● PROMPT
A single figure is required: the number of lines in the listing below containing the word "unfold".

● PROVIDED DATA
'''

Lemma remainder_dyadic (n : Z) (d : positive) :
  (remainder (n # d) == Z.rem n (360 * Zpos d) # d)%Q.
Proof.
  unfold remainder, Qdiv, Qinv, Qmult, Qminus, Qplus, Qopp, inject_Z.
  cbn [Qnum Qden]. rewrite truncate_quot.
  pose proof (Z.quot_rem' (n * 1) (Zpos (d * 360))) as Hqr.
  unfold Qeq. cbn [Qnum Qden].
  rewrite !Pos2Z.inj_mul in *. repeat rewrite Z.mul_1_r in *.
  replace (Zpos d * 360)%Z with (360 * Zpos d)%Z in * by lia.
  set (Q := (n ÷ (360 * Z.pos d))%Z) in *.
  set (R := Z.rem n (360 * Z.pos d)) in *.
  clearbody Q R. subst n. ring.
Qed.

Lemma rem_of_signed (s : bool) (m d : Z) :
  (0 < m -> 0 < d -> Z.rem (cond_Zopp s m) d = cond_Zopp s (m mod d))%Z.
Proof.
  intros Hm Hd. destruct s; unfold cond_Zopp.
  - rewrite Z.rem_opp_l by lia. f_equal. apply Z.rem_mod_nonneg; lia.
  - apply Z.rem_mod_nonneg; lia.
Qed.

Lemma cond_Zopp_mul (s : bool) (a b : Z) :
  (cond_Zopp s a * b = cond_Zopp s (a * b))%Z.
Proof. destruct s; unfold cond_Zopp; lia. Qed.

(** [fmod] is exact: it stands for the remainder of the number of [x]. *)
Lemma fmod_360_exact x q :
  exact x = Some q ->
  exists v, exact (fmod_360 x) = Some v /\ (v == remainder q)%Q.
Proof.
  destruct x as [s | s | | s m e]; try discriminate.
  - intros [= <-]. exists 0%Q. split; [reflexivity |].
    rewrite (remainder_dyadic 0 1). rewrite Z.rem_0_l by lia. reflexivity.
  - unfold exact at 1. intros [= <-]. unfold fmod_360. destruct e as [| p | k].
    + rewrite cond_Zopp_mul.
      assert (HM : (0 < Zpos m * 2 ^ 0)%Z) by (rewrite Z.pow_0_r; lia).
      pose proof (remainder_dyadic (cond_Zopp s (Zpos m * 2 ^ 0)) 1) as Hrem.
      rewrite rem_of_signed in Hrem by lia. change (360 * 1)%Z with 360%Z in Hrem.
      pose proof (Z.mod_pos_bound (Zpos m * 2 ^ 0) 360 ltac:(lia)) as Hb.
      destruct ((Zpos m * 2 ^ 0) mod 360)%Z as [| r | r]; try lia.
      * exists 0%Q. split; [reflexivity |]. rewrite Hrem. destruct s; reflexivity.
      * eexists. split; [reflexivity |]. rewrite Hrem.
        rewrite cond_Zopp_mul, Z.pow_0_r, Z.mul_1_r. reflexivity.
    + rewrite cond_Zopp_mul.
      assert (HM : (0 < Zpos m * 2 ^ Zpos p)%Z)
        by (pose proof (pow_pos_nonneg (Zpos p) ltac:(lia)); lia).
      pose proof (remainder_dyadic (cond_Zopp s (Zpos m * 2 ^ Zpos p)) 1) as Hrem.
      rewrite rem_of_signed in Hrem by lia. change (360 * 1)%Z with 360%Z in Hrem.
      pose proof (Z.mod_pos_bound (Zpos m * 2 ^ Zpos p) 360 ltac:(lia)) as Hb.
      destruct ((Zpos m * 2 ^ Zpos p) mod 360)%Z as [| r | r]; try lia.
      * exists 0%Q. split; [reflexivity |]. rewrite Hrem. destruct s; reflexivity.
      * eexists. split; [reflexivity |]. rewrite Hrem.
        rewrite cond_Zopp_mul, Z.pow_0_r, Z.mul_1_r. reflexivity.
    + pose proof (remainder_dyadic (cond_Zopp s (Zpos m)) (2 ^ k)) as Hrem.
      rewrite rem_of_signed in Hrem by lia.
      pose proof (Z.mod_pos_bound (Zpos m) (360 * Zpos (2 ^ k)) ltac:(lia)) as Hb.
      destruct (Zpos m mod (360 * Zpos (2 ^ k)))%Z as [| r | r]; try lia.
      * exists 0%Q. split; [reflexivity |]. rewrite Hrem. destruct s; reflexivity.
      * eexists. split; [reflexivity |]. rewrite Hrem. reflexivity.
Qed.

(** [%] is [fmod], adjusted to the sign of the divisor. *)
Lemma py_mod_360_of_fmod x v :
  exact (fmod_360 x) = Some v ->
  py_mod_360 x
  = if Qeq_bool v 0 then S754_zero false
    else if Qle_bool 0 v then fmod_360 x
         else add (fmod_360 x) (of_int 360).
Proof.
  unfold py_mod_360. destruct (fmod_360 x) as [s | s | | s m e]; try discriminate.
  - intros [= <-]. reflexivity.
  - unfold exact. intros [= <-].
    assert (HM : (0 < Zpos m * 2 ^ e \/ e < 0)%Z).
    { destruct (Z.leb_spec 0 e); [left | right; lia].
      pose proof (pow_pos_nonneg e ltac:(lia)). lia. }
    destruct e as [| p | k]; unfold Qeq_bool, Qle_bool, inject_Z; cbn [Qnum Qden];
      rewrite ?cond_Zopp_mul, ?Z.mul_1_r, ?Z.mul_0_l;
      destruct s; unfold cond_Zopp;
      repeat match goal with
        | |- context [Z.eqb ?a ?b] => destruct (Z.eqb_spec a b); try lia
        | |- context [Z.leb ?a ?b] => destruct (Z.leb_spec a b); try lia
        end; reflexivity.
Qed.

Local Transparent Z.mul Z.pow Z.div Z.modulo.

(** Where exact arithmetic and binary64 part: from saturation 0 to 10 at
    the float nearest to 0.7 the product rounds to 7.0, and the saturation
    is 7. *)
Lemma interpolate_color_rounds_as_binary64 :
  interpolate_color (of_int 0, of_int 0, of_int 0) (of_int 0, of_int 10, of_int 0)
    (SFdiv prec emax (of_int 7) (of_int 10))
  = Value (0, 7, 0).
Proof. vm_compute. reflexivity. Qed.

(** C4: in binary64, [interpolate_color] returns the three conversions
    to [int] of: the hue blend [start_h + (end_h' - start_h) * progress]
    reduced by [% 360], where [end_h'] is [end_h + 360] when
    [end_h < start_h] and [end_h] otherwise, and the linear blends of
    saturation and value, every operation rounded as IEEE 754 prescribes.
    [int()] is the truncation of the number a float stands for; [% 360] is
    the exact remainder modulo 360, brought to the sign of the divisor; for a
    blend that is not negative the hue is its integer part modulo 360. From
    hue 350 to hue 10 at progress 0.5 the hue is 0. *)
Theorem interpolate_color_binary64 :
  (forall start_h start_s start_v end_h end_s end_v progress h s v,
      let end_h' :=
        if SFltb end_h start_h
        then SFadd 53 1024 end_h (binary_normalize 53 1024 360 0 false)
        else end_h in
      interpolate_color (start_h, start_s, start_v) (end_h, end_s, end_v) progress
      = Value (h, s, v)
      <->
      py_int (py_mod_360
                (SFadd 53 1024 start_h
                   (SFmul 53 1024 (SFsub 53 1024 end_h' start_h) progress)))
      = Value h /\
      py_int (SFadd 53 1024 start_s
                (SFmul 53 1024 (SFsub 53 1024 end_s start_s) progress))
      = Value s /\
      py_int (SFadd 53 1024 start_v
                (SFmul 53 1024 (SFsub 53 1024 end_v start_v) progress))
      = Value v) /\
  (forall x q, exact x = Some q -> py_int x = Value (truncate q)) /\
  (forall x, exact x = None -> forall z, py_int x <> Value z) /\
  (forall x q,
      exact x = Some q ->
      exists r,
        exact (fmod_360 x) = Some r /\
        (r == remainder q)%Q /\
        py_mod_360 x
        = if Qeq_bool r 0 then S754_zero false
          else if Qle_bool 0 r then fmod_360 x
               else SFadd 53 1024 (fmod_360 x) (binary_normalize 53 1024 360 0 false)) /\
  (forall x q,
      exact x = Some q -> (0 <= q)%Q ->
      py_int (py_mod_360 x) = Value (truncate q mod 360)) /\
  (forall s v s' v' h s1 v1,
      interpolate_color (of_int 350, s, v) (of_int 10, s', v') one_half
      = Value (h, s1, v1) ->
      h = 0) /\
  interpolate_color (of_int 350, of_int 50, of_int 60)
    (of_int 10, of_int 70, of_int 90) one_half
  = Value (0, 60, 75).
Proof.
  split; [| split; [| split; [| split; [| split; [| split]]]]].
  - intros start_h start_s start_v end_h end_s end_v progress h s v end_h'.
    subst end_h'. unfold interpolate_color.
    fold prec emax. fold add sub mul lt. fold (of_int 360).
    destruct (py_int (py_mod_360 _)) as [h0 | |];
      destruct (py_int (add start_s _)) as [s0 | |];
      destruct (py_int (add start_v _)) as [v0 | |];
      split; try discriminate; try (intros (? & ? & ?); discriminate).
    + intros [= <- <- <-]. repeat split.
    + intros ([= <-] & [= <-] & [= <-]). reflexivity.
  - exact py_int_truncates.
  - intros [s | s | | s m e]; cbn; intros H z; discriminate.
  - intros x q Hx. destruct (fmod_360_exact x q Hx) as (r & Hr & Heq).
    exists r. split; [exact Hr |]. split; [exact Heq |].
    exact (py_mod_360_of_fmod x r Hr).
  - exact hue_of_nonnegative.
  - intros s v s' v' h s1 v1. unfold interpolate_color.
    change (lt (of_int 10) (of_int 350)) with true. cbv iota.
    change (py_int (py_mod_360
                      (add (of_int 350)
                         (mul (sub (add (of_int 10) (of_int 360)) (of_int 350))
                            one_half))))
      with (Value 0 : outcome Z).
    cbv iota. destruct (py_int (add s _)); try discriminate.
    destruct (py_int (add v _)); try discriminate.
    intros [= <- _ _]. reflexivity.
  - vm_compute. reflexivity.
Qed.

Lemma interpolate_color_binary64_witness :
  exact (S754_finite false 15 (-1)) = Some (15 # 2)%Q /\
  py_int (S754_finite false 15 (-1)) = Value 7 /\
  py_int (py_mod_360 (of_int 725)) = Value 5.
Proof.
  destruct interpolate_color_binary64 as (_ & Htrunc & _ & _ & Hhue & _).
  split; [reflexivity |]. split.
  - exact (Htrunc (S754_finite false 15 (-1)) (15 # 2)%Q eq_refl).
  - refine (Hhue (of_int 725) (6377167441100800 # 8796093022208)%Q _ _).
    + vm_compute. reflexivity.
    + unfold Qle. cbn. lia.
Defined.
End InterpolationBinary64.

'''

● ANSWER TO THE PROBLEM
12